(* ===== verification/ContractStoreSpec.v ===== *)
(** * ContractStoreSpec: theorems about the store of task contracts

    The invariants of the two tables over every interleaving of the statements of several
    stores, what [adopt] and [transition] do on each branch when nothing comes between
    their statements, and the refinement of the lifecycle of [StateMachines] by the rows a
    contract leaves in the transition log.  The examples are two races of two stores. *)

From Stdlib Require Import Ascii QArith.
From S2P Require Import Prelude PyString PyJson JsonText Records StateMachines TaskContract TaskContractSpec.
Open Scope Z_scope.

(** ** The log of one contract *)

Definition trail (contract_id : string) (db : ContractDb) : list TransitionRow :=
  select (λ t, bool_decide (t.(tr_contract_id) = contract_id)) db.(cd_transitions).

(** The rows of a log, in the order they were written, and the states they lead through, the last one first. *)
Inductive log_path : list TransitionRow → list ContractState → Prop :=
  | log_start : log_path [] [CDraft]
  | log_row l t s d visited :
      log_path l (s :: visited) → t.(tr_from_state) = contract_value s → t.(tr_to_state) = contract_value d →
      contract_step s d → log_path (l ++ [t]) (d :: s :: visited).

Lemma log_path_history l visited : log_path l visited → history visited.
Proof. induction 1; by constructor. Qed.

Section store.
Context `{ContractHost}.

Definition adoption_key (r : ContractRow) : string * string * string :=
  (r.(cr_contract_hash), r.(cr_lane), default "" r.(cr_ref_id)).

Record row_ok (db : ContractDb) (r : ContractRow) : Prop := {
  ro_rehash : rehash r = Ok r.(cr_contract_hash);
  ro_lane : r.(cr_lane) ∈ SUPPORTED_LANES;
  ro_hash t : t ∈ trail r.(cr_id) db → t.(tr_contract_hash) = r.(cr_contract_hash);
  ro_path : ∃ s visited, log_path (trail r.(cr_id) db) (s :: visited) ∧ r.(cr_state) = contract_value s;
}.
Record store_ok (db : ContractDb) : Prop := {
  so_ids : NoDup (map cr_id db.(cd_contracts));
  so_keys : NoDup (map adoption_key db.(cd_contracts));
  so_rows r : r ∈ db.(cd_contracts) → row_ok db r;
  so_logged t : t ∈ db.(cd_transitions) → t.(tr_contract_id) ∈ map cr_id db.(cd_contracts);
}.
(** No row carries an identifier of the stamp. *)
Definition unused (st : Stamp) (db : ContractDb) : Prop :=
  (sp_contract_id st ∉ map cr_id (cd_contracts db)) ∧ (sp_transition_id st ∉ map tr_id (cd_transitions db)).

Lemma existsb_in {A} (f : A → string) x l : existsb (λ a, bool_decide (f a = x)) l = bool_decide (x ∈ map f l).
Proof.
  induction l as [|a l IH]; [done|]. cbn. rewrite IH.
  destruct (decide (f a = x)) as [<-|Hn].
  - rewrite (bool_decide_eq_true_2 (f a = f a)) by done. symmetry. apply bool_decide_eq_true_2. by left.
  - rewrite (bool_decide_eq_false_2 (f a = x)) by done. cbn. apply bool_decide_ext. rewrite elem_of_cons. naive_solver.
Qed.
Lemma find_id r id l : List.find (with_id id) l = Some r → r ∈ l ∧ r.(cr_id) = id.
Proof. intros [Hr Hi]%find_some. by apply list_elem_of_In in Hr; apply bool_decide_eq_true in Hi. Qed.
Lemma find_by_id r l : NoDup (map cr_id l) → r ∈ l → List.find (with_id r.(cr_id)) l = Some r.
Proof.
  induction l as [|x l IH]; [by intros _ ?%not_elem_of_nil|]. cbn. intros [Hx Hnd]%NoDup_cons [<-|Hr]%elem_of_cons.
  - unfold with_id. by rewrite bool_decide_eq_true_2.
  - unfold with_id. rewrite bool_decide_eq_false_2; [by apply IH|]. intros E. apply Hx. rewrite E. by apply list_elem_of_fmap_2.
Qed.
Lemma adopted_as_key r digest lane ref_id :
  adopted_as digest lane ref_id r = true ↔ adoption_key r = (digest, lane, default "" ref_id).
Proof.
  unfold adopted_as, same_ref, adoption_key. rewrite !andb_true_iff, !bool_decide_eq_true. split; [intros [[-> ->] ->]; done|].
  by intros [= -> -> ->].
Qed.

Lemma trail_snoc id db rows t :
  trail id (mkContractDb rows (db.(cd_transitions) ++ [t])) =
  trail id db ++ (if bool_decide (t.(tr_contract_id) = id) then [t] else []).
Proof. unfold trail, select. cbn. rewrite List.filter_app. cbn. by case_bool_decide. Qed.
Lemma trail_none id db : store_ok db → id ∉ map cr_id db.(cd_contracts) → trail id db = [].
Proof.
  intros Hok Hid. destruct (trail id db) as [|t l] eqn:E; [done|]. exfalso. apply Hid.
  assert (t ∈ trail id db) as [Ht Hi]%elem_of_select by (rewrite E; by left). apply bool_decide_eq_true in Hi. subst.
  by apply so_logged.
Qed.

(** *** The calls without collisions of identifiers *)

Definition adopt_checks (g : given) (lane initial_state : string) :=
  lane_n ← map_err Lifecycle (assert_supported_lane lane);
  accepted ← accept g;
  state ← initial initial_state;
  Ok (lane_n, accepted, state).
Definition new_row (lane_n : string) (ref_id : option string) (tc : TaskContract) (digest : string) (body metadata : dict)
    (state : ContractState) (st : Stamp) : ContractRow :=
  mkContractRow st.(sp_contract_id) digest (contract_value state) lane_n ref_id tc.(tc_task_id)
    tc.(tc_lineage_id) tc.(tc_version) (stored (JDict body)) (stored (JDict metadata)) st.(sp_now) st.(sp_now).
Definition adopt_log (lane_n : string) (ref_id : option string) (digest actor : string) (state : ContractState) (st : Stamp) : TransitionRow :=
  mkTransitionRow st.(sp_transition_id) st.(sp_contract_id) digest (contract_value CDraft) (contract_value state) "adopt" actor
    (stored (JDict [("lane", JStr lane_n); ("ref_id", opt_json JStr ref_id)])) st.(sp_now).

Lemma insert_transition_fresh t db : t.(tr_id) ∉ map tr_id db.(cd_transitions) →
  insert_transition t db = (Ok (), mkContractDb db.(cd_contracts) (db.(cd_transitions) ++ [t])).
Proof. intros Ht. unfold insert_transition. by rewrite (existsb_in tr_id), bool_decide_eq_false_2. Qed.
Lemma adopt_select_eq g lane ref_id actor metadata initial_state st db :
  adopt_select g lane ref_id actor metadata initial_state st db =
  checked ← adopt_checks g lane initial_state;
  let '(lane_n, (tc, digest, body), state) := checked in
  Ok match List.find (adopted_as digest lane_n ref_id) db.(cd_contracts) with
     | Some existing => Answered existing
     | None => WriteContract (new_row lane_n ref_id tc digest body metadata state st) (adopt_log lane_n ref_id digest actor state st)
     end.
Proof.
  unfold adopt_select, adopt_checks. destruct (map_err _ _); [|done]. cbn [mbind result_mbind].
  destruct (accept g) as [[[tc digest] body]|]; [|done]. cbn [mbind result_mbind]. by destruct (initial initial_state) as [x|e].
Qed.
Lemma no_clash lane_n ref_id tc digest body metadata state st l :
  List.find (adopted_as digest lane_n ref_id) l = None → sp_contract_id st ∉ map cr_id l →
  existsb (clashes (new_row lane_n ref_id tc digest body metadata state st)) l = false.
Proof.
  intros Hf Hid. apply not_true_iff_false. intros (r & Hr & Hc)%existsb_exists.
  pose proof (find_none _ _ Hf r Hr) as Ha. unfold clashes, with_id in Hc. cbn in Hc.
  apply orb_true_iff in Hc as [Hc%bool_decide_eq_true|Hc].
  - apply Hid. rewrite <-Hc. apply list_elem_of_fmap_2. by apply list_elem_of_In.
  - apply not_true_iff_false in Ha. apply Ha. unfold adopted_as, same_ref. apply andb_true_iff in Hc as [-> Hc]. cbn.
    by destruct (cr_ref_id r), ref_id.
Qed.
Lemma clashes_id r l : existsb (clashes r) l = false → r.(cr_id) ∉ map cr_id l.
Proof.
  intros Hf (x & E & Hx)%list_elem_of_fmap. apply not_true_iff_false in Hf. apply Hf, existsb_exists. exists x.
  split; [by apply list_elem_of_In|]. unfold clashes, with_id. by rewrite bool_decide_eq_true_2.
Qed.
Lemma find_last_id r l : r.(cr_id) ∉ map cr_id l → List.find (with_id r.(cr_id)) (l ++ [r]) = Some r.
Proof.
  intros Hr. assert (∀ x, x ∈ l → with_id r.(cr_id) x = false) as Hl.
  { intros x Hx. unfold with_id. apply bool_decide_eq_false. intros E. apply Hr. rewrite <-E. by apply list_elem_of_fmap_2. }
  induction l as [|x l IH]; cbn; [unfold with_id; by rewrite bool_decide_eq_true_2|].
  rewrite Hl by (by left). apply IH; [|intros; apply Hl; by right]. intros Hin. apply Hr. by right.
Qed.

Lemma adopt_eq g lane ref_id actor metadata initial_state st db : unused st db →
  adopt g lane ref_id actor metadata initial_state st db =
  match adopt_checks g lane initial_state with
  | Err e => (Err e, db)
  | Ok (lane_n, (tc, digest, body), state) =>
      match List.find (adopted_as digest lane_n ref_id) db.(cd_contracts) with
      | Some existing => (Ok existing, db)
      | None =>
          let row := new_row lane_n ref_id tc digest body metadata state st in
          (Ok row, mkContractDb (db.(cd_contracts) ++ [row]) (db.(cd_transitions) ++ [adopt_log lane_n ref_id digest actor state st]))
      end
  end.
Proof.
  intros [Hc Ht]. unfold adopt, completed. rewrite adopt_select_eq.
  destruct (adopt_checks _ _ _) as [[[lane_n [[tc digest] body]] state]|e]; [|done]. cbn [mbind result_mbind].
  destruct (List.find _ _) eqn:Ef; [done|]. cbn [statements statement]. unfold insert_contract.
  rewrite no_clash by done. cbn -[List.find insert_transition].
  rewrite insert_transition_fresh by done. cbn -[List.find].
  pose proof (find_last_id (new_row lane_n ref_id tc digest body metadata state st) _ Hc) as E.
  change (cr_id _) with (sp_contract_id st) in E. by rewrite E.
Qed.

Definition moved (dst : ContractState) (st : Stamp) (row : ContractRow) : ContractRow :=
  row <| cr_state := contract_value dst |> <| cr_updated_at := st.(sp_now) |>.
Definition move_log (row : ContractRow) (dst : ContractState) (reason actor : string) (evidence : dict) (st : Stamp) : TransitionRow :=
  mkTransitionRow st.(sp_transition_id) row.(cr_id) row.(cr_contract_hash) row.(cr_state) (contract_value dst)
    reason actor (stored (JDict evidence)) st.(sp_now).

Lemma find_moved id dst st l row : List.find (with_id id) l = Some row →
  List.find (with_id id) (update_where (with_id id) (moved dst st) l) = Some (moved dst st row).
Proof.
  induction l as [|x l IH]; [done|]. cbn. destruct (with_id id x) eqn:E.
  - intros [= ->]. change (with_id id (moved dst st row)) with (with_id id row). by rewrite E.
  - rewrite E. exact IH.
Qed.

Lemma transition_eq contract_id to_state reason actor evidence expected_hash st db : store_ok db → unused st db →
  transition contract_id to_state reason actor evidence expected_hash st db =
  match List.find (with_id contract_id) db.(cd_contracts) with
  | None => (Err (KeyError contract_id), db)
  | Some row =>
      match validate_transition row.(cr_state) to_state (Some row.(cr_contract_hash))
              (Some (default row.(cr_contract_hash) expected_hash)) with
      | Err e => (Err (Lifecycle e), db)
      | Ok dst =>
          if bool_decide (row.(cr_state) = contract_value dst) then (Ok row, db)
          else (Ok (moved dst st row),
                mkContractDb (update_where (with_id contract_id) (moved dst st) db.(cd_contracts))
                  (db.(cd_transitions) ++ [move_log row dst reason actor evidence st]))
      end
  end.
Proof.
  intros Hok [_ Ht]. unfold transition, completed, transition_select. destruct (List.find _ _) as [row|] eqn:Ef; [|done].
  apply find_id in Ef as Hrow. destruct Hrow as [Hrow Hid]. rewrite (ro_rehash _ _ (so_rows _ Hok row Hrow)).
  cbn [mbind result_mbind]. rewrite bool_decide_eq_true_2 by done. cbn [negb].
  destruct (validate_transition _ _ _ _) as [dst|e]; [|done]. cbn [map_err mbind result_mbind]. case_bool_decide; [done|].
  cbn -[set_state List.find insert_transition]. rewrite insert_transition_fresh by done. cbn -[set_state List.find].
  pose proof (find_moved contract_id dst st _ _ Ef) as Hm. unfold moved at 1 in Hm.
  change (cd_contracts (set_state contract_id (contract_value dst) (sp_now st) db)) with
    (update_where (with_id contract_id) (moved dst st) (cd_contracts db)). rewrite find_moved with (1 := Ef).
  unfold move_log. by rewrite Hid.
Qed.

(** *** The invariant *)

Lemma store_ok_empty : store_ok (mkContractDb [] []).
Proof. split; cbn; [constructor..|by intros ? ?%not_elem_of_nil|by intros ? ?%not_elem_of_nil]. Qed.

Lemma contract_value_inj s t : contract_value s = contract_value t → s = t.
Proof. intros E. pose proof (contract_state_value s) as Hs. rewrite E, contract_state_value in Hs. by injection Hs. Qed.

Lemma initial_step text s : initial text = Ok s → contract_step CDraft s.
Proof.
  unfold initial. destruct (contract_state text) as [t|]; [|done]. case_bool_decide as Ht; [|done]. intros [= <-].
  apply contract_step_spec. set_solver.
Qed.

Lemma adopt_checks_Ok g lane init lane_n tc digest body s : adopt_checks g lane init = Ok (lane_n, (tc, digest, body), s) →
  lane_n ∈ SUPPORTED_LANES ∧ contract_step CDraft s ∧ accept g = Ok (tc, digest, body).
Proof.
  unfold adopt_checks. rewrite bind_Ok. intros (l & Hl & Hk). rewrite bind_Ok in Hk. destruct Hk as (a & Ha & Hk).
  rewrite bind_Ok in Hk. destruct Hk as (s' & Hs & [= <- -> <-]). split_and!; [|by eapply initial_step|done].
  unfold assert_supported_lane in Hl. case_bool_decide; [done|]. case_bool_decide; [|done]. by injection Hl as <-.
Qed.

[INSTRUCTIONS TO FOLLOW] Print exactly the lines above, between the one holding "Lemma find_last_id r" and the one holding "rewrite insert_transition_fresh by done. cbn -[List.find].", inclusive, and nothing besides.

[RESULT FOR THIS EXERCISE]
Lemma find_last_id r l : r.(cr_id) ∉ map cr_id l → List.find (with_id r.(cr_id)) (l ++ [r]) = Some r.
Proof.
  intros Hr. assert (∀ x, x ∈ l → with_id r.(cr_id) x = false) as Hl.
  { intros x Hx. unfold with_id. apply bool_decide_eq_false. intros E. apply Hr. rewrite <-E. by apply list_elem_of_fmap_2. }
  induction l as [|x l IH]; cbn; [unfold with_id; by rewrite bool_decide_eq_true_2|].
  rewrite Hl by (by left). apply IH; [|intros; apply Hl; by right]. intros Hin. apply Hr. by right.
Qed.

Lemma adopt_eq g lane ref_id actor metadata initial_state st db : unused st db →
  adopt g lane ref_id actor metadata initial_state st db =
  match adopt_checks g lane initial_state with
  | Err e => (Err e, db)
  | Ok (lane_n, (tc, digest, body), state) =>
      match List.find (adopted_as digest lane_n ref_id) db.(cd_contracts) with
      | Some existing => (Ok existing, db)
      | None =>
          let row := new_row lane_n ref_id tc digest body metadata state st in
          (Ok row, mkContractDb (db.(cd_contracts) ++ [row]) (db.(cd_transitions) ++ [adopt_log lane_n ref_id digest actor state st]))
      end
  end.
Proof.
  intros [Hc Ht]. unfold adopt, completed. rewrite adopt_select_eq.
  destruct (adopt_checks _ _ _) as [[[lane_n [[tc digest] body]] state]|e]; [|done]. cbn [mbind result_mbind].
  destruct (List.find _ _) eqn:Ef; [done|]. cbn [statements statement]. unfold insert_contract.
  rewrite no_clash by done. cbn -[List.find insert_transition].
  rewrite insert_transition_fresh by done. cbn -[List.find].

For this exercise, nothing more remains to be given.